Douala es un infierno. Aquí descubrí que el aire acondicionado iba a volverse el aire imprescindible. De puro nos quedaría solamente nuestro afán en respirar y sudar, el resto quedaría todo deshumedecido por un mecanismo eléctrico. Se llevaría hasta la humedad de nuestros ojos, nuestra mirada más profunda, dejándonos un seco y abrumador imaginario. Hay interminables filas de palmas aceiteras, bordeando el mar infinitos cocoteros, al frente piñas, bananos acompañan el viaje psicodélico. En África nadie se queda nunca solo.
Las mujeres cargan verduras y niños, los más grandes entre ellos vacilan con sus cargas: agua de coco, batones de mandioca, en sus cabezas canastas bien cargadas de guineos. Se madura por necesidad y se envejece por obligación, se vive demasiado o demasiado poco, sin vivir plenamente. Miramos la niñez y las mujeres, el mundo tribal que sigue firme en bailar makossa en cualquier “boite”, hasta que un gallo reviente la modorra del paisaje periférico. Noche de convites sumergidos en libidos efímeras.
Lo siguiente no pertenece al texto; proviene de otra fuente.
(* ===== verification/TokensFloat.v ===== *)
(** * Token amounts and floating point

    [ic-helpers/src/tokens.rs]: the conversions of [Tokens128] and [Tokens256] from
    and to [f64].  An [f64] is a [spec_float] of the Standard Library with the format
    of IEEE binary64; an integer [as f64] and the operators round to nearest, ties to
    even, and a float [as u128] truncates and saturates. *)

From Stdlib Require Import SpecFloat.
From S2P Require Import Prelude Tokens.
Local Open Scope Z_scope.

(** ** f64 *)

Module F64.

Notation t := spec_float.

Definition prec : Z := 53.
Definition emax : Z := 1024.

(** [n as f64] of an unsigned integer. *)
Definition of_int (n : Z) : t := binary_normalize prec emax n 0 false.

Definition zero : t := S754_zero false.
Definition add (x y : t) : t := SFadd prec emax x y.
Definition mul (x y : t) : t := SFmul prec emax x y.
Definition ltb (x y : t) : bool := SFltb x y.

(** [x.powi(i)] for [0 <= i]. *)
Definition powi (x : t) (i : nat) : t := Nat.iter i (mul x) (of_int 1).

(** The integer part of [m * 2^e]. *)
Definition floor (m : positive) (e : Z) : Z :=
  if 0 <=? e then Zpos m * 2 ^ e else Zpos m / 2 ^ (- e).

(** [x as u128] *)
Definition as_u128 (x : t) : Z :=
  match x with
  | S754_nan | S754_zero _ => 0
  | S754_infinity s => if s then 0 else umax 128
  | S754_finite s m e => if s then 0 else Z.min (floor m e) (umax 128)
  end.

End F64.

(** ** tokens.rs *)

Module TokensFloat.

Definition from_f64 (amount : F64.t) : option Tokens128.t :=
  if F64.ltb amount F64.zero || F64.ltb (F64.of_int (umax 128)) amount then None
  else Some (Tokens128.mk (F64.as_u128 amount)).

(** Also [From<Tokens128> for f64]. *)
Definition to_f64 (self : Tokens128.t) : F64.t := F64.of_int (Tokens128.amount self).

Section tokens256.
Context `{U256Lib, BigUintLib}.

(** The loop over the bytes, from the least significant. *)
Fixpoint sum_f64 (i : nat) (bytes : list Z) (val : F64.t) : F64.t :=
  match bytes with
  | [] => val
  | byte :: bytes =>
      sum_f64 (S i) bytes
        (F64.add val (F64.mul (F64.of_int byte) (F64.powi (F64.of_int 256) i)))
  end.

Definition to_f64_256 (self : Tokens256.t) : F64.t :=
  sum_f64 0 (u256_to_le_bytes (Tokens256.inner self)) F64.zero.

(** [BigUint::from_f64] is a parameter. *)
Definition from_f64_256 (biguint_from_f64 : F64.t -> option N) (amount : F64.t) :
    outcome (option Tokens256.t) :=
  match biguint_from_f64 amount with
  | Some bigint => Tokens256.from_nat bigint
  | None => Ret None
  end.
End tokens256.
End TokensFloat.

(** ** Rounding *)

Section rounding.
Import F64.

Lemma digits_log2 p : Zpos (digits2_pos p) = Z.log2 (Zpos p) + 1.
Proof.
  induction p as [p IH|p IH|]; cbn [digits2_pos]; [| |done].
  - rewrite Pos2Z.inj_succ, IH, Pos2Z.inj_xI, Z.log2_succ_double by lia. lia.
  - rewrite Pos2Z.inj_succ, IH, Pos2Z.inj_xO, Z.log2_double by lia. lia.
Qed.

Lemma Zdigits_log2 n : 0 < n -> Zdigits2 n = Z.log2 n + 1.
Proof. destruct n; [lia| |lia]. intros _. apply digits_log2. Qed.

Lemma iter_pos_nat {A} (f : A -> A) p x : SpecFloat.iter_pos f p x = Nat.iter (Pos.to_nat p) f x.
Proof.
  assert (forall n m y, Nat.iter n f (Nat.iter m f y) = Nat.iter (n + m) f y) as Hadd.
  { intros n m y. induction n; [done|]. cbn. by f_equal. }
  revert x. induction p as [p IH|p IH|]; intros x; cbn [SpecFloat.iter_pos].
  - rewrite !IH, Hadd, Pos2Nat.inj_xI.
    replace (S (2 * Pos.to_nat p)) with (Pos.to_nat p + Pos.to_nat p + 1)%nat by lia.
    by rewrite <- (Hadd (Pos.to_nat p + Pos.to_nat p)%nat 1%nat x).
  - rewrite !IH, Hadd, Pos2Nat.inj_xO. f_equal. lia.
  - done.
Qed.

Lemma shr_1_div m r s : 0 <= m -> shr_1 (Build_shr_record m r s) = Build_shr_record (m / 2) (Z.odd m) (r || s).
Proof.
  intros Hm. destruct m as [|[p|p|]|]; try done; cbn [shr_1 Z.odd].
  - f_equal. apply (Z.div_unique _ 2 _ 1); lia.
  - f_equal. apply (Z.div_unique _ 2 _ 0); lia.
Qed.

(** After [k] shifts: the quotient, the last bit shifted out, and whether any of the
    bits before it was set. *)
Lemma shr_iter n k :
  0 <= n ->
  Nat.iter (S k) shr_1 (Build_shr_record n false false) =
    Build_shr_record (n / 2 ^ Z.of_nat (S k)) (Z.testbit n (Z.of_nat k))
      (negb (n mod 2 ^ Z.of_nat k =? 0)).
Proof.
  intros Hn. induction k as [|k IH].
  - cbn [Nat.iter nat_rect]. rewrite shr_1_div by done. cbn. by rewrite Z.bit0_odd, Z.mod_1_r.
  - cbn [Nat.iter nat_rect] in *. rewrite IH, shr_1_div by (apply Z.div_pos; lia). f_equal.
    + rewrite Z.div_div by lia. f_equal. rewrite !Nat2Z.inj_succ, !Z.pow_succ_r by lia. lia.
    + rewrite <- Z.bit0_odd, Z.div_pow2_bits by lia. f_equal.
    + rewrite Nat2Z.inj_succ, Z.pow_succ_r by lia.
      rewrite (Z.mul_comm 2), Z.rem_mul_r by lia.
      pose proof (Z.mod_pos_bound n (2 ^ Z.of_nat k) ltac:(lia)).
      pose proof (Z.mod_pos_bound (n / 2 ^ Z.of_nat k) 2 ltac:(lia)).
      assert (Z.testbit n (Z.of_nat k) = ((n / 2 ^ Z.of_nat k) mod 2 =? 1)) as ->.
      { pose proof (Z.testbit_spec' n (Z.of_nat k) ltac:(lia)) as Hb.
        destruct (Z.testbit n (Z.of_nat k)); cbn in Hb; rewrite <- Hb; done. }
      case_bools; cbn; try done; nia.
Qed.

(** [n / 2^k], rounded to the nearest integer, ties to even. *)
Definition nearest (n k : Z) : Z :=
  let q := n / 2 ^ k in
  match Z.compare (2 * (n mod 2 ^ k)) (2 ^ k) with
  | Lt => q
  | Eq => if Z.even q then q else q + 1
  | Gt => q + 1
  end.

Lemma nearest_0 n : nearest n 0 = n.
Proof. unfold nearest. by rewrite Z.pow_0_r, Z.mod_1_r, Z.div_1_r. Qed.

Lemma nearest_error n k : 0 <= k -> 2 * Z.abs (nearest n k * 2 ^ k - n) <= 2 ^ k.
Proof.
  intros Hk. assert (0 < 2 ^ k) as Hp by lia. unfold nearest.
  pose proof (Z.div_mod n (2 ^ k) ltac:(lia)). pose proof (Z.mod_pos_bound n (2 ^ k) Hp).
  destruct (Z.compare_spec (2 * (n mod 2 ^ k)) (2 ^ k)); [destruct (Z.even _)| |]; nia.
Qed.

Lemma nearest_exact n k : 0 <= k -> nearest (n * 2 ^ k) k = n.
Proof.
  intros Hk. unfold nearest. rewrite Z.mod_mul, Z.div_mul by lia.
  destruct (Z.compare_spec (2 * 0) (2 ^ k)); lia.
Qed.

Lemma nearest_bounds n k a b :
  0 <= k -> a * 2 ^ k <= n -> n < b * 2 ^ k -> a <= nearest n k <= b.
Proof.
  intros Hk Ha Hb. assert (0 < 2 ^ k) as Hp by lia. unfold nearest.
  assert (a <= n / 2 ^ k) by (apply Z.div_le_lower_bound; lia).
  assert (n / 2 ^ k < b) by (apply Z.div_lt_upper_bound; lia).
  destruct (Z.compare_spec (2 * (n mod 2 ^ k)) (2 ^ k)); [destruct (Z.even _)| |]; lia.
Qed.

Lemma shr_nearest n p e :
  0 <= n ->
  exists mrs, shr (Build_shr_record n false false) e (Zpos p) = (mrs, e + Zpos p) /\
    round_nearest_even (shr_m mrs) (loc_of_shr_record mrs) = nearest n (Zpos p).
Proof.
  intros Hn. cbn [shr]. rewrite iter_pos_nat. destruct (Pos2Nat.is_succ p) as [k Hk].
  assert (Zpos p = Z.of_nat (S k)) as -> by lia. rewrite Hk, shr_iter by done.
  eexists. split; [done|]. unfold nearest. cbn [shr_m loc_of_shr_record].
  set (q := n / 2 ^ Z.of_nat (S k)).
  pose proof (Z.testbit_spec' n (Z.of_nat k) ltac:(lia)) as Hb.
  pose proof (Z.mod_pos_bound n (2 ^ Z.of_nat k) ltac:(lia)) as Hm.
  assert (n mod 2 ^ Z.of_nat (S k) =
    n mod 2 ^ Z.of_nat k + 2 ^ Z.of_nat k * Z.b2z (Z.testbit n (Z.of_nat k))) as ->.
  { rewrite Hb, Nat2Z.inj_succ, Z.pow_succ_r, (Z.mul_comm 2), Z.rem_mul_r by lia. done. }
  assert (2 ^ Z.of_nat (S k) = 2 * 2 ^ Z.of_nat k) as ->
    by (by rewrite Nat2Z.inj_succ, Z.pow_succ_r by lia).
  assert (0 < 2 ^ Z.of_nat k) by lia.
  destruct (Z.testbit n (Z.of_nat k)); cbn [Z.b2z]; destruct (Z.eqb_spec (n mod 2 ^ Z.of_nat k) 0);
    cbn [negb round_nearest_even]; match goal with |- context [Z.compare ?a ?b] =>
      destruct (Z.compare_spec a b) end; try lia; done.
Qed.

(** The float with mantissa [q], at most 2^53, and exponent [e]. *)
Definition of_mantissa (q e : Z) : t :=
  if q =? 2 ^ 53 then S754_finite false (2 ^ 52) (e + 1) else S754_finite false (Z.to_pos q) e.

Lemma fexp_normal d : -1021 <= d -> fexp prec emax d = d - 53.
Proof. intros Hd. unfold fexp, emin, prec, emax. lia. Qed.

Lemma shr_fexp_spec n e k :
  0 < n -> k = Z.log2 n - 52 -> -1074 <= e + k ->
  shr_fexp prec emax n e loc_Exact = shr (Build_shr_record n false false) e k.
Proof.
  intros Hn -> He. unfold shr_fexp. cbn [shr_record_of_loc]. f_equal.
  rewrite Zdigits_log2, fexp_normal by lia. lia.
Qed.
La música sigue el ritmo de este mundo, donde nunca habrá frialdad: si son tus ojos en ver toda esta irrealidad, así tan real hasta recordándonos que la memoria es una ciencia, pero nunca una ciencia exacta. Los animales de la selva se retiran, inmensos, desafiantes y tristes a las miradas de la espeluznante incursión. Quien los llama salvajes, quien los explota, ya nadie los deja libre a su impura desolación.
Yannik Noah mira el horizonte desde una cabaña de dos pisos. Treinta años me separan de esta arena blanca, imperfecta y escurridiza entre mis manos pálidas. Al palparla nuestras manos van imaginando la materia como algo insostenible, incongruente frente al mar que la absorberá.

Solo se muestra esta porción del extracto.